In its opening brief appellant gives the following explanation: "In computing inheritance tax owing, the Inheritance Tax Referee allowed a deduction for some losses on sale of estate property, that is, a deduction for the difference between the appraised value of the property in the inventory and the net proceeds received from the property on sale during probate. In computing this deduction, the Referee took into consideration only the sales directed by decedent's will and those necessary in order to raise funds to pay taxes, debts, or costs of administration. In computing this deduction, he did not allow all losses on sales, and specifically he did not allow losses on sales made to raise money to pay bequests in cash.
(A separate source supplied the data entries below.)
(* ===== verification/SiteDemo.v ===== *)
(** A small site on the database of [Demo.v], for the examples and witnesses about
    the HTTP handlers. *)
From S2P Require Import Prelude Utf8 Uuid Ltree Float Json Db Events Mutate Demo Problem Site Workflow WorkflowProps.
Open Scope Z_scope.

Module SiteDemo.
Import Db Events Mutate Problem Site Workflow WorkflowProps.

Definition ws := Demo.ws.
Definition project := Demo.project.
Definition user := Demo.user.

(** One project with two statuses, one type and one custom field; finishing an item
    requires an assignee and the custom field. *)
Definition site0 : Site :=
  mkSite Demo.db2
    {[ws := mkWorkspaceRow "acme" "Acme" 1 (U 99)]}
    {[project := mkProjectRow "Project" "delivery" None false 1]}
    {[user := mkAccountRow "Ann" true]}
    {[(ws, user) := "admin"]}
    (<[Demo.todo := "To Do"]> {[Demo.done_status := "Done"]})
    {[Demo.task := "Task"]}
    {[(project, "area") := ("select", JArr [JStr "api"; JStr "web"])]}
    (<[(project, 1, Demo.todo) := 0]> {[(project, 1, Demo.done_status) := 1]})
    {[(project, 1, Demo.task) := Demo.todo]}
    {[(project, 1, Demo.todo, Demo.done_status) := JArr [JStr "assignee"; JStr "fields.area"]]}.

Definition admin : identity := mkIdentity user ws "admin".
Definition request (ifmatch param : string) (body : json) : api_request :=
  mkRequest admin false "" ifmatch param (Ok body).

(** A draft with a third status between the two. *)
Definition review : workflowStatus := mkStatus "review" "In Review" "active".
Definition draft : workflowDraft :=
  mkDraft [mkStatus "todo" "To Do" "open"; review; mkStatus "done" "Done" "done"]
    (<["todo" := [mkArc "review" ["assignee"]]]> {["review" := [mkArc "done" ["assignee"; "fields.area"]; mkArc "todo" []]]})
    {["task" := "todo"]}.
Definition fresh_status (k : string) : uuid := U (100 + N.of_nat (String.length k)).
Definition edit : reply * Site :=
  updateWorkflow to_lower fresh_status (request (etag_text 1) "SRX" JNull) (Ok draft) site0.

Example edit_ex :
  (reply_status edit.1, match resolved_config project edit.2 with Ok c => (Version c, map ws_Key (c_Statuses c)) | Err _ => (0, []) end)
  = (200, (2, ["todo"; "review"; "done"])).
Proof. vm_compute. reflexivity. Qed.
(** The same edit again meets the new version. *)
Example stale_edit :
  reply_status (updateWorkflow to_lower fresh_status (request (etag_text 1) "SRX" JNull) (Ok draft) edit.2).1 = 409.
Proof. vm_compute. reflexivity. Qed.
(** Dropping a status is refused. *)
Example dropping_edit :
  reply_status (updateWorkflow to_lower fresh_status (request (etag_text 1) "SRX" JNull)
    (Ok (mkDraft [mkStatus "todo" "To Do" "open"] ∅ {["task" := "todo"]})) site0).1 = 400.
Proof. vm_compute. reflexivity. Qed.

(** [forall] over the entries of a map, by computation. *)
Definition all_entries {K A} `{Countable K} (P : K * A -> bool) (m : gmap K A) : bool := forallb P (map_to_list m).
Lemma all_entries_spec {K A} `{Countable K} (P : K * A -> bool) (m : gmap K A) k a :
  all_entries P m = true -> m !! k = Some a -> P (k, a) = true.
Proof.
  unfold all_entries. rewrite forallb_forall. intros HP Hm%elem_of_map_to_list. by apply HP, list_elem_of_In.
Qed.

Definition is_some {A} (o : option A) : bool := match o with Some _ => true | None => false end.
Lemma is_some_spec {A} (o : option A) : is_some o = true -> is_Some o.
Proof. destruct o; [by eexists|done]. Qed.

(** The invariant as a decision procedure. *)
Definition config_okb (s : Site) : bool :=
  all_entries (fun e => let '(p, v, st, _) := e in
    bool_decide ((p, v) ∈ project_configs (s_db s)) && is_some (s_status_name s !! st) &&
    match statuses (s_db s) !! st with
    | Some row =>
        bool_decide (Db.s_project row = p) &&
        all_entries (fun e' => let '(p', v', st', _) := e' in
          match statuses (s_db s) !! st' with
          | Some row' => negb (bool_decide ((p', v') = (p, v)) && String.eqb (s_key row) (s_key row')) || bool_decide (st = st')
          | None => false
          end) (s_config_status s) &&
        forallb (fun pv => negb (bool_decide (pv.1 = p) && (v <=? pv.2)) || is_some (s_config_status s !! (p, pv.2, st)))
          (elements (project_configs (s_db s)))
    | None => false
    end) (s_config_status s) &&
  all_entries (fun e => let '(p, v, t, st) := e in
    is_some (s_config_status s !! (p, v, st)) && is_some (item_types (s_db s) !! t)) (s_config_type s) &&
  all_entries (fun e => let '(p, v, f, t, req) := e in
    is_some (s_config_status s !! (p, v, f)) && is_some (s_config_status s !! (p, v, t)) &&
    negb (bool_decide (f = t)) && is_some (requires_of req)) (s_config_transition s).

Lemma config_okb_spec s : config_okb s = true -> config_ok s.
Proof.
  unfold config_okb. rewrite !andb_true_iff. intros [[H1 H2] H3].
  assert (Hrow : forall p v st, in_version s p v st -> exists row, statuses (s_db s) !! st = Some row /\
    bool_decide ((p, v) ∈ project_configs (s_db s)) = true /\ is_some (s_status_name s !! st) = true /\
    Db.s_project row = p /\
    (forall st' row', in_version s p v st' -> statuses (s_db s) !! st' = Some row' -> s_key row = s_key row' -> st = st') /\
    (forall v', v <= v' -> (p, v') ∈ project_configs (s_db s) -> in_version s p v' st)).
  { intros p v st [n Hn]. pose proof (all_entries_spec _ _ _ _ H1 Hn) as Hx. simpl in Hx.
    destruct (statuses (s_db s) !! st) as [row|] eqn:Er; [|by rewrite andb_false_r in Hx].
    rewrite !andb_true_iff in Hx. destruct Hx as [[Hc Hnm] [[Hp Hk] Hv]]. exists row. split_and!; try done.
    - by apply bool_decide_eq_true in Hp.
    - intros st' row' [n' Hn'] Er' He. pose proof (all_entries_spec _ _ _ _ Hk Hn') as Hx. simpl in Hx. rewrite Er' in Hx.
      rewrite bool_decide_true, He, String.eqb_refl in Hx by done. simpl in Hx. by apply bool_decide_eq_true in Hx.
    - intros v' Hle Hin. rewrite forallb_forall in Hv. specialize (Hv (p, v')).
      rewrite <- list_elem_of_In, elem_of_elements in Hv. specialize (Hv Hin). simpl in Hv.
      rewrite bool_decide_true in Hv by done. apply Z.leb_le in Hle. rewrite Hle in Hv. by apply is_some_spec. }
  split.
  - intros p v st Hv. destruct (Hrow _ _ _ Hv) as (row & Hr & Hc & Hn & Hp & _). split; [by apply bool_decide_eq_true in Hc|].
    exists row. split; [done|]. split; [done|by apply is_some_spec].
  - intros p v a b ra rb Ha Hb Era Erb He. destruct (Hrow _ _ _ Ha) as (row & Hr & _ & _ & _ & Hk & _).
    eapply Hk; [done..|]. congruence.
  - intros p v t st Ht. pose proof (all_entries_spec _ _ _ _ H2 Ht) as Hx. simpl in Hx. apply andb_true_iff in Hx as [Hx Hy].
    split; by apply is_some_spec.
  - intros p v f t req Ht. pose proof (all_entries_spec _ _ _ _ H3 Ht) as Hx. simpl in Hx. rewrite !andb_true_iff in Hx.
    destruct Hx as [[[Hx Hy] Hne] Hr]. split_and!; try (by apply is_some_spec).
    apply negb_true_iff, bool_decide_eq_false in Hne. done.
  - intros p v v' st Hle Hc Hv. destruct (Hrow _ _ _ Hv) as (row & _ & _ & _ & _ & _ & Hret). by apply Hret.
Qed.

Lemma site0_ok : config_ok site0.
Proof. apply config_okb_spec. vm_compute. reflexivity. Qed.

Lemma site0_small : versions_small site0.
Proof.
  intros p v Hin. change (project_configs (s_db site0)) with ({[(project, 1)]} : gset (uuid * Z)) in Hin.
  apply elem_of_singleton in Hin. injection Hin as -> ->. lia.
Qed.

Lemma edit_call : updateWorkflow to_lower fresh_status (request (etag_text 1) "SRX" JNull) (Ok draft) site0 = (edit.1, edit.2).
Proof. apply surjective_pairing. Qed.

Lemma updateWorkflow_ok_witness : config_ok edit.2.
Proof. exact (updateWorkflow_ok _ _ _ _ _ _ _ site0_ok site0_small edit_call). Defined.

Lemma updateWorkflow_reads_back_witness :
  exists p c c', resolved_config p site0 = Ok c /\ resolved_config p edit.2 = Ok c' /\ Version c' = Version c + 1 /\ c_Statuses c' = Statuses draft.
Proof.
  destruct (updateWorkflow_reads_back to_lower fresh_status (request (etag_text 1) "SRX" JNull) draft site0 (Some 2) None
    (match edit.1 with RDoc _ _ _ doc => doc | RProblem _ => JNull end) edit.2 site0_ok site0_small) as
    (p & c & c' & H1 & _ & _ & H2 & _ & _ & H3 & H4 & _).
  { vm_compute. reflexivity. }
  exists p, c, c'. auto.
Defined.

End SiteDemo.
Thus of total losses on sale of estate property of $71,154, the referee allowed a deduction of $53,266."

The single issue on appeal is one of first impression; namely, when specific monetary bequests are made by will and the executor is given full power and authority to sell, are losses from the sale of decedent's property to make distributions deductible pursuant to inheritance tax regulation (Cal. Admin. Code, tit. 18, § 18:13988.4) when there is insufficient cash at the time of death to pay such bequests.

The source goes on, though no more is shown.